The government is in the throes of negotiating new terms with the Fund, in a situation where there seems not to have been much progress since the last negotiations. The debt situation remains serious; the new Prime Minister has called, like his predecessor, for fiscal discipline, even as the public sector unions demand better terms; and the pressure is on the government from the IMF for further divestment of public sector institutions, and for further liberalization of the economy. At the same time, the government is being accused, and not simply by the opposition, of using one of its public sector programmes, the Jamaica Development Infrastructure Programme, based on US$400M loan funds from China, as a “‘slush fund,”’ as if to demonstrate to the IMF that the patient has not yet been cured. And while indeed, the tourism industry has done well to attract a consistent level of visitors to the country – it is now the biggest foreign-exchange contributor to the economy – there is some fear that the continuing recessionary conditions in both the United States and the United Kingdom could well act as a brake on this trend.
As general elections approach, the last being held in August 2007, there has developed a perception that the new Prime Minister may well wish to use the present ‘feel good’ factor about him and call them sooner rather than later. On the other hand, the polls have been showing the PNP ahead, though with JLP gaining some traction since Golding’s departure. Indications of an early poll might be that not many changes have been made to the Golding Cabinet, and that Holness may be feeling the need to give himself some time to make judgements about present ministers and potential candidates for ministries.
On the other hand, Holness’ selection was particularly welcomed on the basis that he, among the younger crew of ministers in the post-1997 government, had developed a good reputation as Minister of Education. It may well be felt by party strategists that this should be taken advantage of now, inhibiting the PNP, with few well-known new faces, from having any more time to modernize its image.
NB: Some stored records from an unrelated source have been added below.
(* ===== verification/ClientSamples.v ===== *)
(** * Concrete inputs for the client

    A text form of JSON values that reads back (the binary digits of the value's
    number), and a client over it. *)

From Stdlib Require Import Ascii NArith Lia.
From S2P Require Import Prelude Encoding Text Ids Tags Event Filter FilterWire Storage Samples.
From S2P Require Import Nips Message HttpAuth RelaySamples Client.

(** ** Numbering JSON values *)

Definition leaf : Type := (bool + N) + (string + string).

Fixpoint json_tree (v : Json) : gen_tree leaf :=
  match v with
  | JNull => GenNode 0 []
  | JBool b => GenLeaf (inl (inl b))
  | JNum n => GenLeaf (inl (inr n))
  | JNumOther t => GenLeaf (inr (inl t))
  | JStr s => GenLeaf (inr (inr s))
  | JArr vs => GenNode 1 (json_tree <$> vs)
  | JObj es => GenNode 2 ((λ p, GenNode 3 [GenLeaf (inr (inr p.1)); json_tree p.2]) <$> es)
  end.

Fixpoint tree_json (t : gen_tree leaf) : Json :=
  match t with
  | GenLeaf (inl (inl b)) => JBool b
  | GenLeaf (inl (inr n)) => JNum n
  | GenLeaf (inr (inl t)) => JNumOther t
  | GenLeaf (inr (inr s)) => JStr s
  | GenNode 1 ts => JArr (tree_json <$> ts)
  | GenNode 2 ts =>
      JObj ((λ t, match t with
                  | GenNode 3 [GenLeaf (inr (inr k)); v] => (k, tree_json v)
                  | _ => (EmptyString, JNull)
                  end) <$> ts)
  | GenNode _ _ => JNull
  end.

Lemma tree_json_tree : ∀ v, tree_json (json_tree v) = v.
Proof.
  fix IH 1. intros [|b|n|t|s|vs|es]; simpl; try done.
  - f_equal. induction vs as [|v vs IHv]; simpl; [done|]. f_equal; [apply IH|exact IHv].
  - f_equal. induction es as [|[k v] es IHe]; simpl; [done|]. f_equal; [by rewrite IH|exact IHe].
Qed.

#[global] Instance json_countable_eq : EqDecision Json.
Proof.
  intros v w. destruct (decide (json_tree v = json_tree w)) as [E|E]; [left|right; congruence].
  by rewrite <-(tree_json_tree v), E, tree_json_tree.
Defined.
#[global] Instance json_countable : Countable Json := inj_countable' json_tree tree_json tree_json_tree.

(** ** Binary digits *)

Fixpoint digits (p : positive) : string :=
  match p with
  | xH => EmptyString
  | xO p => String "0" (digits p)
  | xI p => String "1" (digits p)
  end.
Fixpoint read_digits (s : string) : option positive :=
  match s with
  | EmptyString => Some xH
  | String c s =>
      if Ascii.eqb c "0" then xO <$> read_digits s
      else if Ascii.eqb c "1" then xI <$> read_digits s else None
  end.
Lemma read_digits_digits p : read_digits (digits p) = Some p.
Proof. induction p as [p IH|p IH|]; simpl; [by rewrite IH..|done]. Qed.

(** ** The crates *)

#[global] Instance client_serde : SerdeJson | 0 := {|
  de_u16 := bounded Dec.u16_max;
  de_u64 := bounded Dec.u64_max;
  de_str v := match v with JStr s => Some s | _ => None end;
  de_seq v := match v with JArr l => Some l | _ => None end;
  de_map v := match v with JObj l => Some l | _ => None end;
  de_bool v := match v with JBool b => Some b | _ => None end;
  json_to_string v := digits (countable.encode v);
|}.
#[global] Instance client_serde_laws : SerdeJsonLaws (H := client_serde) | 0.
Proof. split; try reflexivity; intros *; (apply bounded_num || apply bounded_bound). Qed.

#[global] Instance client_text : JsonText := {|
  json_from_slice b :=
    match read_digits (String.string_of_list_byte b) ≫= countable.decode with Some v => Ok v | None => Err "expected value" end;
  de_error_text _ := "malformed";
|}.

Lemma client_text_reads v : json_from_slice (as_bytes (json_to_string v)) = Ok v.
Proof.
  simpl. unfold as_bytes. rewrite String.string_of_list_byte_of_string, read_digits_digits. simpl.
  by rewrite decode_encode.
Qed.

#[global] Instance client_reads `{FasterHex, Secp256k1} : JsonReads.
Proof. split; intros m _; apply client_text_reads. Qed.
Of course, as the change-over in Jamaica has taken place with such rapidity, and the focus of both parties is, naturally, largely on domestic affairs, it will have been noticed that the new Prime Minister hasn’t said much about Jamaica’s place in the region. Mr Holness did not, predictably, attend the Commonwealth Heads of Government Conference in Australia, and so his Caricom colleagues will not have had a chance to acquaint themselves with him. All this is probably understandable, and is likely to continue to be the case until the bell rings again, and the Prime Minister obtains his own mandate or a new alternative government is chosen.